* Miners have fallen to a mid-March low because to fears about China.
* The volatility index in the Eurozone has risen above 30.
* Stocks in France are looking past Macron's electoral victory.
On April 25, Reuters reported that On Monday, the main European market indexes sank more than 1% as concerns about a Chinese economic slowdown and quick interest rate hikes in the United States eclipsed relief from French President Emmanuel Macron's election triumph over the weekend.
The STOXX 600 index fell 1.5 percent to its lowest level since mid-March, with the FTSE 100 in the UK falling 1.9 percent and the DAX in Germany down 1.2 percent.
China-related companies, such as miners, oil & gas, and luxury stocks, were among the worst performers in Europe, as fears rose that Beijing will follow Shanghai's lead and impose a lockdown.
Industrial metal prices plummeted on concerns about dwindling demand from main metals customer China, sending miners down 5.8% to a one-month low, while oil and gas companies sank 3.3 percent.
Even though pro-EU moderate Macron easily defeated far-right candidate Marine Le Pen in Sunday's election, France's CAC 40 fell 1.6 percent, caught in a wider risk-off trend.
After surveys put Macron in the lead, French stocks have outperformed the wider STOXX 600 index in the last two weeks, reassuring markets about France's commitment to an integrated Europe, even if his economic plan now hinges on parliamentary elections in June.
This came after a brief period of market turbulence, during which surveys showed that Macron had a slim lead over Le Pen, who favors nationalizing vital businesses and lowering taxes.
"What we've seen over the last two weeks is a revaluation of Macron's triumph as surveys have widened. So it's excellent news for the market, but the impact should be limited today "Societe Generale's head of European equity strategy, Roland Kaloyan, stated.
"Today's fresh story is about China, and the market is particularly concerned about the implications for supply chains."
Other defensive sectors such as food and beverage and telecom companies, which tend to gain during times of economic uncertainty, were the weakest decliners.

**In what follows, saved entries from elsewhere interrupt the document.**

(* ===== verification/Delivery.v ===== *)
(** * Requests across the wire

    What one side encodes, the other decodes: [delivered] is what the peer makes
    of every request the structs can hold, and [shaped] are those that arrive
    as they were meant. *)
From S2P Require Import Prelude CText Types Rows Htttp Codec CodecLogic.

Module Delivery.
Import Htttp Codec CodecLogic.

(** ** What a request sends *)

(** A C string in a [char] array of [n]. *)
Definition held (n : nat) (s : cstr) : Prop := (length s < n)%nat /\ Rows.no_char NUL s.

Definition has_id_path (op : bcl_op_t) : bool :=
  match op with BCL_CREATE | BCL_ADMIN_NEXT_ID => false | _ => true end.

Definition payload_bytes (b : bb_ballot_t) : list ascii := entries (bl_payload_len b) (bl_payload b).

(** The path and the [key=value] lines of each request. *)
Definition request_path (req : bcl_request_t) : cstr :=
  match cr_op req with
  | BCL_CREATE => $"/election"
  | BCL_ADMIN_NEXT_ID => $"/election/next-id"
  | BCL_CAST | BCL_UPDATE => $"/election/" ++ cr_election_id req ++ $"/ballot"
  | BCL_CHECK | BCL_ADMIN_CHECK => $"/election/" ++ cr_election_id req ++ $"/check"
  | _ => $"/election/" ++ cr_election_id req
  end.

Definition request_kvs (req : bcl_request_t) : list (cstr * cstr) :=
  let g := cr_config req in
  match cr_op req with
  | BCL_CREATE =>
    (match cr_election_id req with [] => [] | id => [($"election_id", id)] end) ++
    [($"title", cfg_title g); ($"open_time", cfg_open_time g); ($"close_time", cfg_close_time g)] ++
    map (pair ($"option")) (entries (cfg_option_count g) (cfg_options g)) ++
    map (pair ($"eligible")) (entries (cfg_eligible_count g) (cfg_eligible g))
  | BCL_CAST | BCL_UPDATE =>
    [($"nonce", bl_nonce (cr_ballot req)); ($"payload", hex_text (payload_bytes (cr_ballot req)))]
  | BCL_CHECK | BCL_ADMIN_CHECK => [($"hash", cr_hash req)]
  | _ => []
  end.

Record config_shaped (g : bb_config_t) : Prop := {
  gs_title : held BB_TITLE_LEN (cfg_title g);
  gs_open : held BB_TIME_LEN (cfg_open_time g);
  gs_close : held BB_TIME_LEN (cfg_close_time g);
  gs_options : length (cfg_options g) = BB_MAX_OPTIONS /\ (0 <= cfg_option_count g <= Z.of_nat BB_MAX_OPTIONS)%Z /\
               Forall (held BB_OPTION_LEN) (cfg_options g);
  gs_eligible : length (cfg_eligible g) = BB_MAX_VOTERS /\ (0 <= cfg_eligible_count g <= Z.of_nat BB_MAX_VOTERS)%Z /\
                Forall (held BB_CERT_LEN) (cfg_eligible g) }.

Following a sell-off earlier in April, shares of French infrastructure companies Eiffage and Vinci rose more than 1% each, despite fears that the companies would be nationalized by Le Pen.
For the first time in over two weeks, a measure of eurozone stock market volatility surpassed 30 points.
Investors priced in aggressive actions by the US Federal Reserve to tame inflation, knocking rate-sensitive growth shares. European markets suffered last week, taking cues from Wall Street indexes, as investors priced in aggressive actions by the US Federal Reserve to tame inflation, knocking rate-sensitive growth shares.
144 of the STOXX 600 firms are slated to publish quarterly results this week, making it a busy week for earnings.
Philips, a Dutch health-tech giant, fell 10.8% to its lowest level since 2016 after announcing a drop in first-quarter profit due to a global components shortage and a large ventilator recall.
Ubisoft, a French game company, rose 5% on Friday after a report indicated the "Assassin's Creed" creator is drawing early purchase interest from buyout groups.